Sorge dafür, dass Du für etwa eine Viertelstunde ungestört bist. Dann legst Du Dich bequem auf den Rücken, streckst die Beine aus und legst die Arme neben Dir ab. Schließe nun die Augen und lasse sie die gesamte Übung über geschlossen. Atme einige Male tief ein und aus, bevor Du mit der Übung beginnst.

 

Geh nach und nach in acht Schritten wie unten beschrieben die verschiedenen Körperteile durch - bei den ersten Malen kannst Du Dir auch eine zweite Person zur Hilfe holen, die die Anleitung vorliest.

 

Spanne jede Muskelgruppe für etwa zehn Sekunden an und wiederhole jede einzelne Übung einmal. Lege zwischen den einzelnen Abschnitten kurze Pausen ein. Wie fühlst Du Dich, wenn die Anspannung abfällt? Achte mal darauf!

Schritt 1: Fäuste drücken

Eine geballte Kinderfaust© icomedias/Frier Mache mit Deiner rechten Hand eine Faust und drück sie zusammen. Stell Dir dabei vor, Du hast eine Zitrone in der Hand, die Du ausquetschen willst. Spüre, wie die Muskeln in Deiner Hand und im Arm arbeiten. Nach einigen Sekunden lässt Du los und spürst, wie sich die Muskeln nun anfühlen. Merkst Du einen Unterschied? Du wiederholst die Übung noch einmal und machst dann das Gleiche mit der linken Hand.

Schritt 2: Arme strecken

Nun spannst Du Deine Arme an. Strecke dazu Deine Arme ganz weit nach oben, mache sie ganz lang, ziehe sie über den Kopf und lasse sie weit nach hinten wippen - ohne sie abzulegen. Nach etwa zehn Sekunden lässt Du Deine Arme wieder neben den Körper fallen und beobachtest, wie sich Entspannung in den Armen und Schultern ausbreitet. Dann wiederholst Du die Übung.

Schritt 3: Kopf einziehen

Beide Arme in die Höhe gestreckt© icomedias/Frier Jetzt sind Deine Schultern an der Reihe. Zieh sie ganz weit nach oben bis zu Deinen Ohren - stell Dir vor, Du wärst eine Schildkröte, die ihren Kopf in ihren Panzer hineinzieht. Diese Anspannung hältst Du etwa zehn Sekunden, bevor Du Deine Schultern und Deinen Nacken wieder lockerlässt. Nach einer kurzen Pause ziehe Deinen Kopf noch einmal für zehn Sekunden ein.

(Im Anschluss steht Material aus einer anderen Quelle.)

(** Moving the remaining tuples, a run of adjacent ones at a time; [copy] is [memmove]
    within the page or [memcpy] from the scratch area. *)
Fixpoint compact_loop (copy : Z → Z → Z → mem Item → mem Item) ids
    (upper copy_head copy_tail : Z) linp m : result (Z * list ItemIdData * mem Item) :=
  match ids with
  | [] => Ok (upper, linp, copy upper copy_head (copy_tail - copy_head) m)
  | c :: ids =>
      lp ← some_or "line pointer out of range" (linp !! offsetindex c);
      let gap := negb (copy_head =? itemoff c + alignedlen c) in
      let m := if gap then copy upper copy_head (copy_tail - copy_head) m else m in
      let copy_tail := if gap then itemoff c + alignedlen c else copy_tail in
      let upper := upper - alignedlen c in
      compact_loop copy ids upper (itemoff c) copy_tail
        (<[offsetindex c := set_lp_off upper lp]> linp) m
  end.

(** The scratch copy, tuple by tuple. *)
Definition copy_items ids m : mem Item :=
  foldl (λ scratch c, mem_copy (itemoff c) (itemoff c) (alignedlen c) m scratch) ∅ ids.

Definition set_compacted (upper : Z) linp m p : Page Item Sp :=
  {| pd_flags := pd_flags p; pd_lower := pd_lower p; pd_upper := uint16 upper;
     pd_special := pd_special p; pd_pagesize_version := pd_pagesize_version p;
     pd_linp := linp; pd_mem := m; pd_sp := pd_sp p |}.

Schritt 4: Zähne zusammenbeißen

Die Kiefermuskulatur, mit der Du täglich kaust, spannst Du an, indem Du Deine Zähne aufeinander beißt - als ob Du ein riesiges Kaugummi zerquetschen willst. Zum Entspannen lässt Du los und öffnest leicht Deinen Mund - das tut gut, nicht wahr? Nach der Wiederholung machst Du wieder eine kurze Pause.

Schritt 5: Nase runzeln

Gesicht mit gekräuselter Nase© icomedias/Frier Mit Deiner Nase machst Du weiter: Du ziehst sie nach oben - als ob Du etwas ekelig findest -, so dass sich Deine Nase kräuselt. Mach so viele Runzeln auf der Nase wie möglich. Dadurch spannst Du Muskeln in der Nase und in den Wangen an. Wiederhole die Übung und beobachte, wie entspannt sich Dein Gesicht danach anfühlt.

Schritt 6: Bauch einziehen

Um den Bauch anzuspannen, ziehst Du den Bauch ganz fest ein, als ob Du den Reißverschluss einer Hose zukriegen willst, die viel zu eng ist. Mach Dich für einige Sekunden ganz dünn. Wenn Du den Bauch wieder locker lässt, spürst Du, dass er sich wieder ausdehnt: Die Muskeln entspannen sich.

Schritt 7: Beine strecken

Stell Dir nun vor, Du stehst in einem Schlammloch und willst mit Deinen Füßen auf den Grund des Lochs drücken. Dazu streckst Du Deine Füße, spreizt Deine Zehen und machst auch Deine Beine ganz lang. Nach etwa zehn Sekunden lässt Du locker und fühlst die Entspannung. Nach der letzten Wiederholung hast Du es geschafft: Alle Muskeln Deines Körpers sind locker, Du fühlst Dich entspannt. Bleibe noch einige Minuten so liegen und genieße das Gefühl.

Schritt 8: Recken und strecken

Falls Du die Übung nicht gerade vor dem Schlafen gemacht hast, kannst Du nun wieder aktiv werden, in dem Du ausführlich reckst und streckst. Vielleicht fährst Du mit Deinen Beinen eine Runde Fahrrad in der Luft? Öffne wieder die Augen.